*Requirement*:
Once you reach the line containing "- pose proof" in the data below, restate each line word for word up to and including the one containing "- by rewrite Hm2.".

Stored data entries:
Lemma emits_action_frame type now1 now2 seq fcs :
  emits (ieee80211_init_radiotap_header ;;+
         ieee80211_init_awdl_action_hdr (self_address state) (dst state) seq ;;+
         awdl_init_action type now1 ;;+
         awdl_init_sync_params_tlv state now2 ;;+
         awdl_init_election_params_tlv state ;;+
         awdl_init_chanseq_tlv state ;;+
         awdl_init_election_params_v2_tlv state ;;+
         awdl_init_service_params_tlv ;;+
         opt_write (type =? AWDL_ACTION_MIF) awdl_init_ht_capabilities_tlv ;;+
         opt_write (type =? AWDL_ACTION_MIF) (awdl_init_arpa_tlv state) ;;+
         awdl_init_data_path_state_tlv state ;;+
         awdl_init_version_tlv state ;;+
         opt_write fcs (ieee80211_add_fcs 0))
    (λ pre, let l := action_frame state name seq type now1 now2 in
       l ++ if fcs then htole32 (crc32 (pre ++ l)) else []).
Proof.
  eapply emits_ext; cycle 1.
  - apply emits_then; [apply emits_radiotap|]. apply emits_then; [apply emits_put|].
    apply emits_then; [apply emits_action_header|]. apply emits_elements.
    apply emits_opt, emits_fcs.
  - intros pre. unfold action_frame, hdr_bytes. cbv zeta beta. by rewrite <- !app_assoc.
Qed.
End full_frames.

(** ** Sizes and bytes *)

Lemma chan_encoding_length_range enc : 0 <= awdl_chan_encoding_length enc <= 2.
Proof. unfold awdl_chan_encoding_length. split_ifs; lia. Qed.

Lemma sequence_bytes_length enc l :
  Z.of_nat (length (sequence_bytes enc l)) = awdl_chan_encoding_length enc * Z.of_nat (length l).
Proof.
  pose proof (chan_encoding_length_range enc). unfold sequence_bytes.
  induction l as [|c l IH]; cbn [map concat length]; [lia|].
  rewrite length_app, length_take. unfold chan_bytes in *. cbn [length] in *. lia.
Qed.

Lemma sequence_bytes_ok enc l : Forall chan_ok l → bytes_ok (sequence_bytes enc l).
Proof.
  unfold sequence_bytes. induction 1 as [|c l [? ?] _ IH]; cbn [map concat]; [constructor|].
  apply Forall_app. split; [|done]. apply Forall_take. unfold chan_bytes. solve_list.
Qed.

Lemma tlv_bytes_ok t v : is_u8 t → bytes_ok v → bytes_ok (tlv_bytes t v).
Proof.
  intros. unfold tlv_bytes. constructor; [done|]. apply Forall_app. auto using le_bytes_ok.
Qed.

Lemma tlv_bytes_length t v : length (tlv_bytes t v) = (3 + length v)%nat.
Proof. unfold tlv_bytes. cbn [length]. rewrite length_app, length_le_bytes. lia. Qed.

Lemma tlvs_bytes_ok l :
  Forall (λ tv, is_u8 tv.1 ∧ bytes_ok tv.2) l → bytes_ok (tlvs_bytes l).
Proof.
  unfold tlvs_bytes. induction 1 as [|[t v] l [? ?] _ IH]; cbn [map concat]; [constructor|].
  apply Forall_app. split; [by apply tlv_bytes_ok|done].
Qed.

Lemma tlvs_bytes_length l n :
  Forall (λ tv : Z * list Z, (length tv.2 <= n)%nat) l →
  (length (tlvs_bytes l) <= length l * (n + 3))%nat.
Proof.
  unfold tlvs_bytes. induction 1 as [|[t v] l ? _ IH]; cbn [map concat length]; [lia|].
  rewrite length_app, tlv_bytes_length. simpl in *. lia.
Qed.

Lemma hdr_bytes_facts src d seq type :
  addr_ok src → addr_ok d →
  bytes_ok (hdr_bytes src d seq type) ∧ length (hdr_bytes src d seq type) = 24%nat.
Proof.
  intros [Hs ?] [Hd ?]. assert (bytes_ok AWDL_BSSID) by solve_list. unfold hdr_bytes. split.
  - unfold ieee80211_hdr_bytes. rewrite !Forall_app. split_and!; first [assumption | auto with owl].
  - solve_sizeof.
Qed.

Lemma radiotap_bytes_facts `{RadiotapOk} :
  bytes_ok radiotap_bytes ∧ (length radiotap_bytes <= 65)%nat ∧
  Z.of_nat (length radiotap_bytes) = sizeof_rt_header + 1.
Proof.
  unfold radiotap_bytes. pose proof rt_header_size. rewrite length_app, Forall_app.
  pose proof (rt_header_length 0 0 (u16 (sizeof_rt_header + 1)) (Z.shiftl 1 IEEE80211_RADIOTAP_RATE)).
  cbn [length]. split_and!; [apply rt_header_ok|solve_list|lia|lia].
Qed.

Lemma action_header_facts type now :
  bytes_ok (action_header type now) ∧ length (action_header type now) = 16%nat.
Proof.
  assert (bytes_ok AWDL_OUI) by solve_list. split; [|done].
  unfold action_header, awdl_action_bytes. rewrite !Forall_app.
  split_and!; first [assumption | auto with owl].
Qed.

Section frame_facts.
Context `{RadiotapOk} (state : awdl_state) (P : gmap mkey awdl_peer) (name : list Z).
Hypothesis Hok : state_ok state P.
Hypothesis Hname : name_is state name.
Hypothesis Hlen : (length name <= 64)%nat.

Lemma name_bytes_ok : bytes_ok name.
Proof.
  destruct Hname as [_ [junk Hn]]. pose proof (sok_name_bytes _ _ Hok) as Hb.
  rewrite Hn in Hb. by apply Forall_app in Hb as [? _].
Qed.

Lemma chanseq_bytes_ok : bytes_ok (chanseq_bytes state).
Proof.
  pose proof (sok_channels _ _ Hok) as Hc. apply Forall_cons in Hc as [_ [_ Hc]%Forall_cons].
  unfold chanseq_bytes, awdl_chanseq_bytes. rewrite !Forall_app.
  split_and!; auto using sequence_bytes_ok with owl.
Qed.

(** The values of the elements are bytes and short. *)
Lemma action_tlvs_ok type now :
  Forall (λ tv, is_u8 tv.1 ∧ bytes_ok tv.2 ∧ (length tv.2 <= 73)%nat)
    (action_tlvs state name type now).
Proof.
  destruct (sok_election _ _ Hok) as [[Hm ?] [Hs ?] _ _ _ _ _ _].
  destruct (sok_self _ _ Hok) as [Hself ?]. pose proof (sok_sequence _ _ Hok) as Hseq.
  pose proof chanseq_bytes_ok as Hcso. pose proof name_bytes_ok.
  pose proof (sequence_bytes_length (ch_enc (st_channel state)) (ch_sequence (st_channel state))) as Hsl.
  pose proof (chan_encoding_length_range (ch_enc (st_channel state))).
  assert (length (chanseq_bytes state) <= 38)%nat as Hcs.
  { unfold chanseq_bytes. rewrite length_app. cbn [length awdl_chanseq_bytes byte htole16 app le_bytes].
    rewrite Hseq in Hsl. unfold AWDL_CHANSEQ_LENGTH in Hsl. lia. }
  assert (bytes_ok [0; 0; 0] ∧ bytes_ok [0; 0]) as [? ?] by (split; solve_list).
  assert (bytes_ok country_X0) by solve_list.
  assert (bytes_ok [3; Z.of_nat (length name)]) by solve_list.
  unfold action_tlvs, sync_params_value, chanseq_value. revert Hcs Hcso.
  generalize (chanseq_bytes state). intros cs Hcs Hcso.
  rewrite !Forall_app. split_and!; [|destruct (type =? AWDL_ACTION_MIF)|];
    repeat apply Forall_cons_2; try apply Forall_nil_2; cbn [fst snd];
    (split_and!; [const_u8|..]);
    unfold arpa_value, sync_params_body, election_params_body, election_v2_body,
      service_params_body, ht_capabilities_body, data_path_body, version_tlv_body;
    lazymatch goal with
    | |- Forall _ _ => rewrite !Forall_app; split_and!; first [assumption | auto with owl]
    | _ => unfold byte, htole16, htole32, htobe16; autorewrite with lens; simpl; lia
    end.
Qed.

Lemma action_frame_facts seq type now1 now2 :
  bytes_ok (action_frame state name seq type now1 now2) ∧
  (length (action_frame state name seq type now1 now2) <= 1000)%nat.
Proof.
  pose proof (action_tlvs_ok type now2) as Ht.
  destruct (hdr_bytes_facts (self_address state) (dst state) seq 0xd0 (sok_self _ _ Hok)
    (sok_dst _ _ Hok)) as [Hb Hl].
  destruct radiotap_bytes_facts as (Hrb & Hrl & _).
  destruct (action_header_facts type now1) as [Hab Hal]. unfold action_frame. split.
  - rewrite !Forall_app. split_and!; [done..|]. apply tlvs_bytes_ok.
    eapply Forall_impl; [exact Ht|]. intros tv (? & ? & ?); auto.
  - rewrite !length_app, Hl, Hal.
    assert (length (tlvs_bytes (action_tlvs state name type now2)) <= 9 * 76)%nat; [|lia].
    etrans; [apply (tlvs_bytes_length _ 73)|].
    + eapply Forall_impl; [exact Ht|]. intros tv (? & ? & ?); auto.
    + unfold action_tlvs. destruct (type =? AWDL_ACTION_MIF); simpl; lia.
Qed.
End frame_facts.
Section action.
Context `{CallocBounded} `{MallocOk} `{RxEnvOk} {E : Type} (hooks : awdl_hooks E).

(** The loop over the elements ends, whatever the bytes. *)
Lemma rx_tlvs_total k p tsft fuel : ∀ frame s P e peer,
  buf_wf frame → (Z.to_nat (b_len frame) < fuel)%nat →
  state_ok s P → P !! k = Some peer → to_map (p_map (the_peers s)) !! k = Some p →
  ∃ frame' s' e' early peer', rx_tlvs hooks fuel frame p tsft s e = Done (frame', s', e', early) ∧
    state_ok s' (<[k := peer']> P) ∧ same_node s s' ∧ p_map (the_peers s') = p_map (the_peers s) ∧
    (no_leak (the_peers s) → no_leak (the_peers s')) ∧
    (∀ r, early = Some r → r = RX_UNEXPECTED_FORMAT).
Proof.
  induction fuel as [|fuel IH]; intros frame s P e peer W Hf Hs HP Hk; [lia|].
  cbn [rx_tlvs]. pose proof (read_tlv_step frame W) as Ht.
  destruct (parse_tlv (contents frame)) as [[[t v] rest]|] eqn:Hparse; cycle 1.
  { rewrite Ht. simpl. eexists _, s, e, _, peer. split; [done|].
    rewrite insert_id by done. split_and!; [done..|by intros]. }
  destruct Ht as (Hc & q & vb & b' & -> & Hvb & Wv & Hv & Hstrip & W' & Hrest).
  cbn [of_option mbind outcome_bind]. if_false. cbn [of_option mbind outcome_bind].
  rewrite Hvb. cbn [of_option mbind outcome_bind].
  destruct (rep_Some _ _ (sok_peers _ _ Hs) k peer HP) as (p' & Hk' & Hheap & _).
  assert (p' = p) as -> by congruence. rewrite Hheap. cbn [of_option mbind outcome_bind].
  pose proof (sok_peers_ok _ _ Hs k peer HP) as Hpok.
  destruct (safe_run (rx_inv k s) _ _ (peer, s) (handle_tlv_safe k s vb Wv t tsft)
    (rx_inv_start k peer s P Hs Hpok)) as ([peer1 s1] & rc & -> & Hp1 & sy & Hsy & Hs1).
  cbn [of_option mbind outcome_bind]. simpl in Hs1, Hp1. subst s1.
  destruct (write_peer_ok (with_sync sy s) P k p peer1) as (Hs2 & Hm2 & Hl2); [auto with owl|done|done|].
  set (s2 := write_peer p peer1 (with_sync sy s)) in *.
  destruct (rc <? 0).
  { eexists _, s2, _, _, peer1. split; [done|]. split_and!; [done| |done..|]; [by constructor|]. by intros r [= <-]. }
  rewrite Hstrip. cbn [fst].
  destruct (IH b' s2 (<[k := peer1]> P) (call_tlv_cb hooks e p t vb s2) peer1)
    as (frame' & s' & e' & early & peer' & Hrun & Hs' & Hn' & Hm' & Hl' & He'); [done| |done|..].
  - pose proof (contents_length b' W'). pose proof (contents_length frame W).
    rewrite Hc, length_app, Hrest in *. unfold tlv_bytes in *. cbn [length] in *.
    rewrite length_app, length_le_bytes in *. lia.
  - apply lookup_insert_eq.
  - by rewrite Hm2.
  - rewrite insert_insert_eq in Hs'. exists frame', s', e', early, peer'.
    split_and!; [done|done| |by rewrite Hm', Hm2|auto|done]. transitivity s2; [by constructor|done].
Qed.
(** [snprintf(blk + off, size, ...)] of the text [s]. *)
Definition snprintf (blk : list Z) (off size : Z) (s : list Z) : option (list Z) :=
  if size =? 0 then Some blk else store blk off (take (Z.to_nat (size - 1)) s ++ [0]).

(** [cur += snprintf(cur, cur < end ? end - cur : 0, ...)]. *)
Definition put (e : Z) (s : list Z) (o : list Z * Z) : option (list Z * Z) :=
  blk ← snprintf o.1 o.2 (if o.2 <? e then e - o.2 else 0) s;
  Some (blk, o.2 + Z.of_nat (length s)).

(** A difference of pointers as an [int]. *)
Definition to_int (z : Z) : Z := (z + 2 ^ 31) mod 2 ^ 32 - 2 ^ 31.

Lemma to_int_id z : is_int z → to_int z = z.
Proof. intros Hz. unfold to_int, is_int, INT_MIN, INT_MAX in *. rewrite Z.mod_small; lia. Qed.

Lemma to_int_add a b : to_int (a + to_int b) = to_int (a + b).
Proof.
  unfold to_int. replace (a + ((b + 2 ^ 31) mod 2 ^ 32 - 2 ^ 31) + 2 ^ 31) with (a + (b + 2 ^ 31) mod 2 ^ 32) by lia.
  rewrite Z.add_mod_idemp_r by lia. do 2 f_equal. lia.
Qed.

(** ** The functions *)

(** The loop that prints a dash per intermediate hop. *)
Fixpoint put_dashes (e : Z) (n : nat) (o : list Z * Z) : option (list Z * Z) :=
  match n with
  | O => Some o
  | S n => o ← put e (chars "-") o; put_dashes e n o
  end.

*Result*:
  - pose proof (contents_length b' W'). pose proof (contents_length frame W).
    rewrite Hc, length_app, Hrest in *. unfold tlv_bytes in *. cbn [length] in *.
    rewrite length_app, length_le_bytes in *. lia.
  - apply lookup_insert_eq.
  - by rewrite Hm2.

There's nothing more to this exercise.